### INPUT RECORDS
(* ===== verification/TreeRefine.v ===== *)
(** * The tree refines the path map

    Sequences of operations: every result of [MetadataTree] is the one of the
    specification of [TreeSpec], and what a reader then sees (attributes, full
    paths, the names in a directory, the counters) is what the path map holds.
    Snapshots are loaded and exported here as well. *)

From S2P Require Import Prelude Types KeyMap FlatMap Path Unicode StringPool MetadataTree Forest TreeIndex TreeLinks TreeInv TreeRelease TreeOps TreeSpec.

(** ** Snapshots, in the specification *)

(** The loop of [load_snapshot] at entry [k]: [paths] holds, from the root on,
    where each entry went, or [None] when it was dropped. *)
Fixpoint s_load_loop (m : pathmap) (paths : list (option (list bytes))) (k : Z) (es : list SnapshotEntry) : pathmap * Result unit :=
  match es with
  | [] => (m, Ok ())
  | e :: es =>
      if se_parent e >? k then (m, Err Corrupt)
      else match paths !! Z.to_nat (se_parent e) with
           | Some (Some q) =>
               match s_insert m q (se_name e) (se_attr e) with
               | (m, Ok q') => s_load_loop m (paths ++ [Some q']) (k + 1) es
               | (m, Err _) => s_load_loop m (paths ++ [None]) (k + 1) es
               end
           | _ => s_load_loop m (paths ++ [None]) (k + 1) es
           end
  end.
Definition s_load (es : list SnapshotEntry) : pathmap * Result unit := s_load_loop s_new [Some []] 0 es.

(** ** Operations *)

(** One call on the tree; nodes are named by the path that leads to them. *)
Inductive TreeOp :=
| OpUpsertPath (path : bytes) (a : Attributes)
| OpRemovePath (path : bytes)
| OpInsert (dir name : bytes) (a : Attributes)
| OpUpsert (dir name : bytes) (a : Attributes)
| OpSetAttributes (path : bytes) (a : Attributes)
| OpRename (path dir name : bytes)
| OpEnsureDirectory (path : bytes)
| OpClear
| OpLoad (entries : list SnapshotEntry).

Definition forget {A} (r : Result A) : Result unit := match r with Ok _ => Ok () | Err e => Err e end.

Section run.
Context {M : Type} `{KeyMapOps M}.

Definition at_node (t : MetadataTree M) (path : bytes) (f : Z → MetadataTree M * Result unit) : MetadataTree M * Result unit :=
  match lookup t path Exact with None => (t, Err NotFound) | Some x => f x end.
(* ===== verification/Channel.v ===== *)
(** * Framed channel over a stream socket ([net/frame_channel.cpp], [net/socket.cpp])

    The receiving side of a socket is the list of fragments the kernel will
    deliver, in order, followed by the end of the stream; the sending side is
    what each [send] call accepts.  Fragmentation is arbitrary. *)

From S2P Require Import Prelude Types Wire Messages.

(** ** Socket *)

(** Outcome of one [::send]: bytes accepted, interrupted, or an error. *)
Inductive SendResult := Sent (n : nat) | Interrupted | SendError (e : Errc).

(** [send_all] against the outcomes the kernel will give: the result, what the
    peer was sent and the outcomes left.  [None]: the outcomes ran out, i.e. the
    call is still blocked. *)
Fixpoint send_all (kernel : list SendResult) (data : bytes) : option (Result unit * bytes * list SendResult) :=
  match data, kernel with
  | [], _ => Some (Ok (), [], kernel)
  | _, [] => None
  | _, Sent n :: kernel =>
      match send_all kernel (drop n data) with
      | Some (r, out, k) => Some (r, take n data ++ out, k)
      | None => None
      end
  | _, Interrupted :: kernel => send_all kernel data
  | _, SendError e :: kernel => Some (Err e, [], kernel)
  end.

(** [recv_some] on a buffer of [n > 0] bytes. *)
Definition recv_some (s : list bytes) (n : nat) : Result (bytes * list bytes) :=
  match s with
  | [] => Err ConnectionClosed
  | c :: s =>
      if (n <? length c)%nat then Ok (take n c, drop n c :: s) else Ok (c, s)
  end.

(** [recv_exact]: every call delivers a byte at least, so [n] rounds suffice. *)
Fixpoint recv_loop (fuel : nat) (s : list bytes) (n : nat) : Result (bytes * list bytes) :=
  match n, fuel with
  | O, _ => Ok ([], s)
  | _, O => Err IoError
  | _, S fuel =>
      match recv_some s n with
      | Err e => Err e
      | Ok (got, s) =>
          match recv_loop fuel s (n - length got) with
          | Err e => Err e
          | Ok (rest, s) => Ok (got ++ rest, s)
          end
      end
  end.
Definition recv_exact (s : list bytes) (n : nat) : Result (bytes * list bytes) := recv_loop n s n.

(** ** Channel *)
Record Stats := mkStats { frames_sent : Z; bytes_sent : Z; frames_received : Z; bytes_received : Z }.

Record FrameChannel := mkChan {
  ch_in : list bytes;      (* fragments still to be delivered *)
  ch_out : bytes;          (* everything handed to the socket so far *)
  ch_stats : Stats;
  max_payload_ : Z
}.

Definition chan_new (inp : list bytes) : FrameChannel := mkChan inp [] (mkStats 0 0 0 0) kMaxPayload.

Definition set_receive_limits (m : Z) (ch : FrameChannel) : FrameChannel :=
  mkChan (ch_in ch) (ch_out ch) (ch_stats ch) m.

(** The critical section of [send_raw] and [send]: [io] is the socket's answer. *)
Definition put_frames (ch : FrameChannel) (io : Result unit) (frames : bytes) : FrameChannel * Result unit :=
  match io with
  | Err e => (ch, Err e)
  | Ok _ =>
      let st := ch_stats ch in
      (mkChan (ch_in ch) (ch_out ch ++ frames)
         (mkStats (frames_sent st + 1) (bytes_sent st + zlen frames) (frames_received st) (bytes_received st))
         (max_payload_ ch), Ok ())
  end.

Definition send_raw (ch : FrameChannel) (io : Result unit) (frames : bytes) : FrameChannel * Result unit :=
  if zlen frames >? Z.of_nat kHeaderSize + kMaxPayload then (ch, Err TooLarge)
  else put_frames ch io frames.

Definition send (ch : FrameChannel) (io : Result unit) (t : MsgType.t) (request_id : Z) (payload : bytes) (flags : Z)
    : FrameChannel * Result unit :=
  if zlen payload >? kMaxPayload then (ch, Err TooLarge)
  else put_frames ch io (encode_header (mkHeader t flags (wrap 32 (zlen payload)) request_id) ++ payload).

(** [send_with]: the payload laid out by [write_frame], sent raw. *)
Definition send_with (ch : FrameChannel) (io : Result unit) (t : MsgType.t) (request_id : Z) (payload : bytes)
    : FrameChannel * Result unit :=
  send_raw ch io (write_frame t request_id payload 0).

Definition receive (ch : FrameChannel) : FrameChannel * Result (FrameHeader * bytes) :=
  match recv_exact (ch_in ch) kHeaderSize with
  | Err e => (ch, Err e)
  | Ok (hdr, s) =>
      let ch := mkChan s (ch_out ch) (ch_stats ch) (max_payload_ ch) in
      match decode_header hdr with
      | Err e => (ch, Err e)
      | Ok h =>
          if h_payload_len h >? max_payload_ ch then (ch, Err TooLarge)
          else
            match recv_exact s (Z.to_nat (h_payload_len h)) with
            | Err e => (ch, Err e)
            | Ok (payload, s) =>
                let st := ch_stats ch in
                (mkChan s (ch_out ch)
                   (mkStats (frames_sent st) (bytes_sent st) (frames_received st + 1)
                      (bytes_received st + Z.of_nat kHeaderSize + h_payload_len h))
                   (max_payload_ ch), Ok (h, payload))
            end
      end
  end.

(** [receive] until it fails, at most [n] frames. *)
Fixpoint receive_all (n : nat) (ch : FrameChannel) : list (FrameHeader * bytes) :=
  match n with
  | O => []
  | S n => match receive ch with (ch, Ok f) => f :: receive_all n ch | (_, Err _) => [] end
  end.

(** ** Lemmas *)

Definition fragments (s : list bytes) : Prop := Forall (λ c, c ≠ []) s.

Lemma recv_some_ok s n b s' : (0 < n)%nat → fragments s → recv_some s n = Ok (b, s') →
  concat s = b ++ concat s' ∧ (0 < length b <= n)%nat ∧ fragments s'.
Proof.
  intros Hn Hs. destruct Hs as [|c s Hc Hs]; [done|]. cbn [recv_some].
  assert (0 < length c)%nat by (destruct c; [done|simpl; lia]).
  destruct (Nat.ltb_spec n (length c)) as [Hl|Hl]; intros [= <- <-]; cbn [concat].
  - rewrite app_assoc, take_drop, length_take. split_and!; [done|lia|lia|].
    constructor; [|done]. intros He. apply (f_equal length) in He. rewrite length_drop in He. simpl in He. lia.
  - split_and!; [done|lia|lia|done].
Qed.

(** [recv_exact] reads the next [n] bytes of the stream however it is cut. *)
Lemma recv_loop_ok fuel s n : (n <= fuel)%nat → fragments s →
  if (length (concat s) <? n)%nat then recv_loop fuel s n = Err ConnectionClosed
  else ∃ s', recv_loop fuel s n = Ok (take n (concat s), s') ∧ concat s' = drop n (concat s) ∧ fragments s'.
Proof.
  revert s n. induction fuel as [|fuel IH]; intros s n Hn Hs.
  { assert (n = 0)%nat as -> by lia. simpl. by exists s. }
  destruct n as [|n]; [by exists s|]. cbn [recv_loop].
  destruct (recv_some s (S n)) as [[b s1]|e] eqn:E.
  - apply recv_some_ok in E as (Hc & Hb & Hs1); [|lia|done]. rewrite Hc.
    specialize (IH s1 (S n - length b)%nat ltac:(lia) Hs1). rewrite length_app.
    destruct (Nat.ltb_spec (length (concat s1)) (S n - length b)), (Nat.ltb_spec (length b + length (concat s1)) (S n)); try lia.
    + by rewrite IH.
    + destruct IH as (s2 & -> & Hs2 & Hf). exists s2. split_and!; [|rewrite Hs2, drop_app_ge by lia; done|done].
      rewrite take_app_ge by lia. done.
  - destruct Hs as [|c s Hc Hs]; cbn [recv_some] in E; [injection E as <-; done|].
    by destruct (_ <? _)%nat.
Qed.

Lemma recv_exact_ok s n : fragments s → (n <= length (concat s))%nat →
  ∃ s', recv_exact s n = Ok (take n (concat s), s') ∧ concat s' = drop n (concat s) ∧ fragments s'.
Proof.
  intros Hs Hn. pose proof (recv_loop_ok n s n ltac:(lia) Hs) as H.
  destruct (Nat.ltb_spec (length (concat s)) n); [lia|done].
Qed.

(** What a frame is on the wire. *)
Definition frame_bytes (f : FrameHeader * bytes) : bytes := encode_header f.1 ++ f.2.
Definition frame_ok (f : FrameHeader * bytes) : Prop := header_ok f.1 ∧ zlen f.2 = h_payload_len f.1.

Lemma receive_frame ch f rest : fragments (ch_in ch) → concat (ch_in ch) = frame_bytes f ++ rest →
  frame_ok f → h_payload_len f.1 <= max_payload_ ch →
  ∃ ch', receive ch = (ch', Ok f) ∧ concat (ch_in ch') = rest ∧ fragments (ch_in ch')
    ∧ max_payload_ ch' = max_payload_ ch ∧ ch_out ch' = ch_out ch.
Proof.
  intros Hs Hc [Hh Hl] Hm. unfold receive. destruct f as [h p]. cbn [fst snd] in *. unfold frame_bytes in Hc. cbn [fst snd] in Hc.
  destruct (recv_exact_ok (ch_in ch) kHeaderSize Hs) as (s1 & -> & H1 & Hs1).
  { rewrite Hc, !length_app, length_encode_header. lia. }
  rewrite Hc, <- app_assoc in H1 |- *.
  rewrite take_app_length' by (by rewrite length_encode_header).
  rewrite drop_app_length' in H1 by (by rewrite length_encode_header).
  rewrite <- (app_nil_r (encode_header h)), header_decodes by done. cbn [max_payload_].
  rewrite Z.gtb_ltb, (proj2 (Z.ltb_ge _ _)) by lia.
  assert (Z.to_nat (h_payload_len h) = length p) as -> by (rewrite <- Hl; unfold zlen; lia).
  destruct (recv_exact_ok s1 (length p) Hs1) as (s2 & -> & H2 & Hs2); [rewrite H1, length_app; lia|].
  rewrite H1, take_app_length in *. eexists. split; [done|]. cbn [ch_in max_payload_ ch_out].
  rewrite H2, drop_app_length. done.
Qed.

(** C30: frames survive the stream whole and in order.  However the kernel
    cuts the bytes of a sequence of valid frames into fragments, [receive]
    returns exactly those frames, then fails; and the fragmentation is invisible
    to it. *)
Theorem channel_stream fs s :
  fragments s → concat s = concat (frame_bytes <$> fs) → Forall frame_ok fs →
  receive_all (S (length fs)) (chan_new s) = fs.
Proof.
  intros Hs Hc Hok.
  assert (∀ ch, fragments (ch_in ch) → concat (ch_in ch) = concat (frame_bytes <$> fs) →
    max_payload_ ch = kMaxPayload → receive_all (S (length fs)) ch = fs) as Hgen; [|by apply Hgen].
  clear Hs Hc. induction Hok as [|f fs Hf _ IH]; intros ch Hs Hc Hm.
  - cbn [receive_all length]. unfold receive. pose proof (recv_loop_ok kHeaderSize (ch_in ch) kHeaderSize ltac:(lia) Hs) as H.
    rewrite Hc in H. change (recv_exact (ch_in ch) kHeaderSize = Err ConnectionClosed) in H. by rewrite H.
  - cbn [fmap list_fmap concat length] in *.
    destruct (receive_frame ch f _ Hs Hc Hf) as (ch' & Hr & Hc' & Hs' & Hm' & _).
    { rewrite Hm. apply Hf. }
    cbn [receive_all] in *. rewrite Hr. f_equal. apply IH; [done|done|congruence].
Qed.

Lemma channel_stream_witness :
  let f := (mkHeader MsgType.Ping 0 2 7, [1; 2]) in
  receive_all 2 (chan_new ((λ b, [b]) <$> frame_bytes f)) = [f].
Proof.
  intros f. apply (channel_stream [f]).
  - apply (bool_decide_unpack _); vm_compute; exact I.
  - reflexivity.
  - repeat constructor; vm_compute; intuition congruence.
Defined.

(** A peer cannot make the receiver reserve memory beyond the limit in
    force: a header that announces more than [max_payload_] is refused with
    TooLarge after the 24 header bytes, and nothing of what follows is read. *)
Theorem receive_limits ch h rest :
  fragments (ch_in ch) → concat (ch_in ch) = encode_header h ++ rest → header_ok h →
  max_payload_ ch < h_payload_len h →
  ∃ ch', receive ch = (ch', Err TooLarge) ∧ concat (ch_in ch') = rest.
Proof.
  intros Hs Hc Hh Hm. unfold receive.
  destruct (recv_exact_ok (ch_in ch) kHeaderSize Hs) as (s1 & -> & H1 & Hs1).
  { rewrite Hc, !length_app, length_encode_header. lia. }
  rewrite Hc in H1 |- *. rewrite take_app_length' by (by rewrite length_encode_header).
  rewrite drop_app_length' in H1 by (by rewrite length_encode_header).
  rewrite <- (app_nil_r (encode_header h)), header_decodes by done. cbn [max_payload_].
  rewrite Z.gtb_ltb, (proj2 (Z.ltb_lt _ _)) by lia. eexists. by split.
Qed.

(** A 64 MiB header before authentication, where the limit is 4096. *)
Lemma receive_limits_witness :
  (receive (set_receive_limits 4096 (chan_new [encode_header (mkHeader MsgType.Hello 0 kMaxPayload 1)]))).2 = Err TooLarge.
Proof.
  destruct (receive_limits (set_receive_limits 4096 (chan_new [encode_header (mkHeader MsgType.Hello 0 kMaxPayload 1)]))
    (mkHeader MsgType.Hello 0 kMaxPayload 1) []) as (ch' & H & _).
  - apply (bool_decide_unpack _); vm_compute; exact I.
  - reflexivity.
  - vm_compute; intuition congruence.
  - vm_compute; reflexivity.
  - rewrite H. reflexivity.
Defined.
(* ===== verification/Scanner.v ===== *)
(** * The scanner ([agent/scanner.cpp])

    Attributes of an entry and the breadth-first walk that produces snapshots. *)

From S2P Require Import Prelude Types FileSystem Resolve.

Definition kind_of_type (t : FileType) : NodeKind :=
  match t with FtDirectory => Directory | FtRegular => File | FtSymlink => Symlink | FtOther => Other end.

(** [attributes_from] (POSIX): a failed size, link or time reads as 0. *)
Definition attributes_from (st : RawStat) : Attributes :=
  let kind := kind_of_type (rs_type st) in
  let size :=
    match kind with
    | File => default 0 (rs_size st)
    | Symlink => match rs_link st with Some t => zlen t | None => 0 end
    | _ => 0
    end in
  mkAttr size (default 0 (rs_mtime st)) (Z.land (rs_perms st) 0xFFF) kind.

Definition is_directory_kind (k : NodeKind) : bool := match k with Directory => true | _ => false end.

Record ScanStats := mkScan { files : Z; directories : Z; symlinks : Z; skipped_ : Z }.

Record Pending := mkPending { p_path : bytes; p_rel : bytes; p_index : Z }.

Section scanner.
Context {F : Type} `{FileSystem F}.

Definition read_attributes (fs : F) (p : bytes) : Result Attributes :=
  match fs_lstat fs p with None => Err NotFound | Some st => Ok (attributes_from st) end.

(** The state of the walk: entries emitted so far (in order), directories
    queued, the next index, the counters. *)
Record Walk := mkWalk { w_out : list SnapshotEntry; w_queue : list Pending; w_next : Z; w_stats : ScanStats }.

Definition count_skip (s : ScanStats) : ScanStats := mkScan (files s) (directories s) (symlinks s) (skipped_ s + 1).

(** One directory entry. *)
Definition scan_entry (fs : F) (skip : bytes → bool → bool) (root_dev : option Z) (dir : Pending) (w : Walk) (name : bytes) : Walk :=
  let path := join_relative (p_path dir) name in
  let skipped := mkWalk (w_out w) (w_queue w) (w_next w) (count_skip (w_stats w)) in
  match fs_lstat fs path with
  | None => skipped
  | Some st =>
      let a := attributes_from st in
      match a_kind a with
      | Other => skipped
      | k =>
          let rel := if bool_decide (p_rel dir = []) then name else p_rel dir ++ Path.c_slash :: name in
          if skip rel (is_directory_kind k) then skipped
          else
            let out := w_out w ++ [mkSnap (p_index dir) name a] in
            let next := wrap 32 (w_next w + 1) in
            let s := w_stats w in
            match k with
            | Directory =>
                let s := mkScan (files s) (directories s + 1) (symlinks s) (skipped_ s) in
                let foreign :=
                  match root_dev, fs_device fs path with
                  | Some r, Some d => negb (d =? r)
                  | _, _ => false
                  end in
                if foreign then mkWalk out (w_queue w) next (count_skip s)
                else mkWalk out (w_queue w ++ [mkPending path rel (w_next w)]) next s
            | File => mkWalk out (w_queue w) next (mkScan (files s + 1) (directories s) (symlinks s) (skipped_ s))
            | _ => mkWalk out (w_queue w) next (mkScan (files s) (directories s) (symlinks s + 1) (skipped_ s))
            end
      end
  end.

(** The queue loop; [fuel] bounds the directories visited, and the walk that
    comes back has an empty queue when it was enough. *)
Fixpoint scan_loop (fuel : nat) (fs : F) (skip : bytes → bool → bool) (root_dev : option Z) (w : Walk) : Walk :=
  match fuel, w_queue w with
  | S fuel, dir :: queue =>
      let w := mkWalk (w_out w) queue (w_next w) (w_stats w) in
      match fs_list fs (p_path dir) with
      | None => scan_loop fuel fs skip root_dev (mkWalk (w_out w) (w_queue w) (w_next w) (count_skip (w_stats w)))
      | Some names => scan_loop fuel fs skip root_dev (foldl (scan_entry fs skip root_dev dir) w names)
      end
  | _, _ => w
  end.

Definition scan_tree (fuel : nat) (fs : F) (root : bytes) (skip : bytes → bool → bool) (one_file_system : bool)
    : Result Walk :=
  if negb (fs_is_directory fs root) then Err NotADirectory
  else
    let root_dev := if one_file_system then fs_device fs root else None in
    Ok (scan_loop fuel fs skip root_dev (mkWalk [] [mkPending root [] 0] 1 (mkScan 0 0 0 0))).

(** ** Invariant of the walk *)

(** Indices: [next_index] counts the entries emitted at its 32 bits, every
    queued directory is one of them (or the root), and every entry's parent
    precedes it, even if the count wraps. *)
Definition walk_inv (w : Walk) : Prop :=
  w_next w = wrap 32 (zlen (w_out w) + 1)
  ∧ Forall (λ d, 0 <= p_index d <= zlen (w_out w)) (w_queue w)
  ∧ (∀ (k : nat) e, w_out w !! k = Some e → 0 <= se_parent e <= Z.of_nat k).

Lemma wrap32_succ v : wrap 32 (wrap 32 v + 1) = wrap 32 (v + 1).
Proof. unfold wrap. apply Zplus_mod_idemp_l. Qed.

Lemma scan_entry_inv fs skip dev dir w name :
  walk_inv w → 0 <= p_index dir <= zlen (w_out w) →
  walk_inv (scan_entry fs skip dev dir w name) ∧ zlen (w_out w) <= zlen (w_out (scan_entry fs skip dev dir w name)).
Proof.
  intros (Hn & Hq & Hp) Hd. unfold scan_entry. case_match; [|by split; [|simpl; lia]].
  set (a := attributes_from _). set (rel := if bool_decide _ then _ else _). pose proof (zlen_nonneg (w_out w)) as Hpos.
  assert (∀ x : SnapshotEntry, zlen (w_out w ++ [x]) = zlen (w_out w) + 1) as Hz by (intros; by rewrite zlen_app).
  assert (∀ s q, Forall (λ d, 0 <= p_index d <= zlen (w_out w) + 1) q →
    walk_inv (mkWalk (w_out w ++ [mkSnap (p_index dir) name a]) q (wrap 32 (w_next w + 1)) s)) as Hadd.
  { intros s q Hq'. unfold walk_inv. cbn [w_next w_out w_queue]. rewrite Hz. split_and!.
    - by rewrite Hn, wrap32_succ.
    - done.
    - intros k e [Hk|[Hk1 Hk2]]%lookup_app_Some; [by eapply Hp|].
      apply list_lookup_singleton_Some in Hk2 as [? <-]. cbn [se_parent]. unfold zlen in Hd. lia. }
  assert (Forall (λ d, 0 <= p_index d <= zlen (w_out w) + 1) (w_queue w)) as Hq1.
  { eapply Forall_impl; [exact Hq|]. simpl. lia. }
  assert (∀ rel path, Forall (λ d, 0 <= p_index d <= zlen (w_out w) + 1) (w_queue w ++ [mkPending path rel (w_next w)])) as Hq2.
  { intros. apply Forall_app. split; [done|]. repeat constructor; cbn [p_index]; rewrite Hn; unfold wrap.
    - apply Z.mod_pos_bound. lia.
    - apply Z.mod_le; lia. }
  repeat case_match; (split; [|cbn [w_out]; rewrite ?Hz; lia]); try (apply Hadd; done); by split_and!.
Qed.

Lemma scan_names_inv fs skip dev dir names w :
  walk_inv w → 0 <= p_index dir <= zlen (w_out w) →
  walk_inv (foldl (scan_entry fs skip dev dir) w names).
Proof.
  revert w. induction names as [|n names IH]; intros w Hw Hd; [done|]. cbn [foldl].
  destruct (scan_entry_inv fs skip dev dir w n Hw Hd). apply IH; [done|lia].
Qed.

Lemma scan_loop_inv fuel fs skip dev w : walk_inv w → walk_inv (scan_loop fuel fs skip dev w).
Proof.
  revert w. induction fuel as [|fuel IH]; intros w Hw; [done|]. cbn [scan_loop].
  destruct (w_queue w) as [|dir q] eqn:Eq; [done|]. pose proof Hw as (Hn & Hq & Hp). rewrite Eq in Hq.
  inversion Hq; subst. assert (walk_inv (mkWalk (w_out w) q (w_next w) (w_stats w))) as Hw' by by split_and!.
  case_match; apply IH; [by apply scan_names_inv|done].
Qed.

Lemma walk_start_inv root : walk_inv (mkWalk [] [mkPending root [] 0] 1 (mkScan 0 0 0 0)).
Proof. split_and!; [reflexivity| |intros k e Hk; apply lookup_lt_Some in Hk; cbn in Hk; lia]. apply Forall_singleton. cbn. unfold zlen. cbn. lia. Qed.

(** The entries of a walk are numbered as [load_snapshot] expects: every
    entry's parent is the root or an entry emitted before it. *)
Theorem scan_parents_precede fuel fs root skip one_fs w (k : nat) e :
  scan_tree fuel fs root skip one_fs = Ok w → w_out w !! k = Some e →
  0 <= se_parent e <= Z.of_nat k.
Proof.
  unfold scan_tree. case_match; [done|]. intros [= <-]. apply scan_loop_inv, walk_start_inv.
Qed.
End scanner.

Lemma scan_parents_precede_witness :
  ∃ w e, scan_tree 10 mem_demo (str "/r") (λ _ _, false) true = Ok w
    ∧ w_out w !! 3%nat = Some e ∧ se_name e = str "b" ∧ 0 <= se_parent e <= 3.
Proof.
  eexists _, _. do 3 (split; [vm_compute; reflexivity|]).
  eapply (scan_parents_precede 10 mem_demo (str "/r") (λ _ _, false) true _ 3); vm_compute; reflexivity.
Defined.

### WHAT THE TASK REQUIRES
The expected output is the exact run of lines from the start of the entries through the line with "Snapshots are loaded", inclusive.

### REPLY TO THE EXERCISE
(* ===== verification/TreeRefine.v ===== *)
(** * The tree refines the path map

    Sequences of operations: every result of [MetadataTree] is the one of the
    specification of [TreeSpec], and what a reader then sees (attributes, full
    paths, the names in a directory, the counters) is what the path map holds.
    Snapshots are loaded and exported here as well. *)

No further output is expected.